(* ===== verification/PoolMining.v ===== *)
(** A block mined by the pool, from the job to the chain: [GET /api/pool/job]
    offers a candidate on the node's tip, and a nonce that solves it, posted to
    [/api/pool/submit], puts the block on the chain. *)

From S2P Require Import Prelude Serialization Crypto Transaction UTXO Ownership Coinbase.
From S2P Require Import Consensus Block ChainValidator Mempool BlockBuilder Storage Node Text Double PoolState.
From S2P Require Import Wallet Pool PoolFacts PoolPayout.
From stdpp Require Import options.
Local Open Scope Z_scope.

Section Mining.
Context {ssl : OpenSSL} {iter : UnorderedMap} {order : UtxoOrder}.

(** ** The node's side *)

Lemma submit_pool_solution_accepts n c r prev b r' :
  node_inv n c r -> running_ n = true -> sizeZ c < MAX_BLOCKS -> last c = Some prev ->
  block_validate_pow b = true -> extends c r b r' -> storable_block b ->
  exists n', submit_pool_solution no_faults true b n = (Ok true, n', [AnnounceBlock b]) /\
    node_inv n' (c ++ [b]) r' /\ transactions_ (mempool_ n') = ∅.
Proof.
  intros H Hrun Hlen Hlast Hpow He Hsb. pose proof He as [_ (p & Hp & Hh & Hph & _) _ _ _]. simplify_eq.
  assert (validate_block_consensus b c (utxo r) = Ok true) as Hcons
    by (apply (validate_block_consensus_spec c r b (ni_valid _ _ _ H)); eauto).
  destruct (append_spec (storage_ n) c r b (ni_load _ _ _ H) (ni_valid _ _ _ H) Hcons Hsb Hlen) as (d' & Ha & Hl).
  unfold submit_pool_solution, load_chain. rewrite run_require, Hrun, run_reading, (ni_load _ _ _ H), Hlast.
  unfold hash_eqb. rewrite Hph, bool_decide_eq_true_2, Hh, Z.eqb_refl, Hpow by done. cbn [negb].
  rewrite run_reading, (rebuild_loaded n c r H), run_reading, Hcons. cbn [negb].
  rewrite run_storing, Ha. eexists. split; [reflexivity|]. split; [|done].
  split; simpl; [done| |done|apply pool_inv_empty|apply map_Forall_empty].
  by eapply valid_extend; [apply H|].
Qed.

(** ** The job *)

(** Nothing else runs. *)
Definition alone (now : Z) : JobAttempt := mkAttempt true id id now id true id.
Definition coinbase_recipient (s : HttpRpcServer) : bytes :=
  let to := my_address (server_wallet s) in if bool_decide (to = []) then str "CAESAR_POOL_COINBASE" else to.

**WORK TASK**
Retype exactly the lines above, from the one with "assert (validate_block_consensus b" through the one with "unfold submit_pool_solution, load_chain.", inclusive.

**SOLVED EXERCISE**
  assert (validate_block_consensus b c (utxo r) = Ok true) as Hcons
    by (apply (validate_block_consensus_spec c r b (ni_valid _ _ _ H)); eauto).
  destruct (append_spec (storage_ n) c r b (ni_load _ _ _ H) (ni_valid _ _ _ H) Hcons Hsb Hlen) as (d' & Ha & Hl).
  unfold submit_pool_solution, load_chain. rewrite run_require, Hrun, run_reading, (ni_load _ _ _ H), Hlast.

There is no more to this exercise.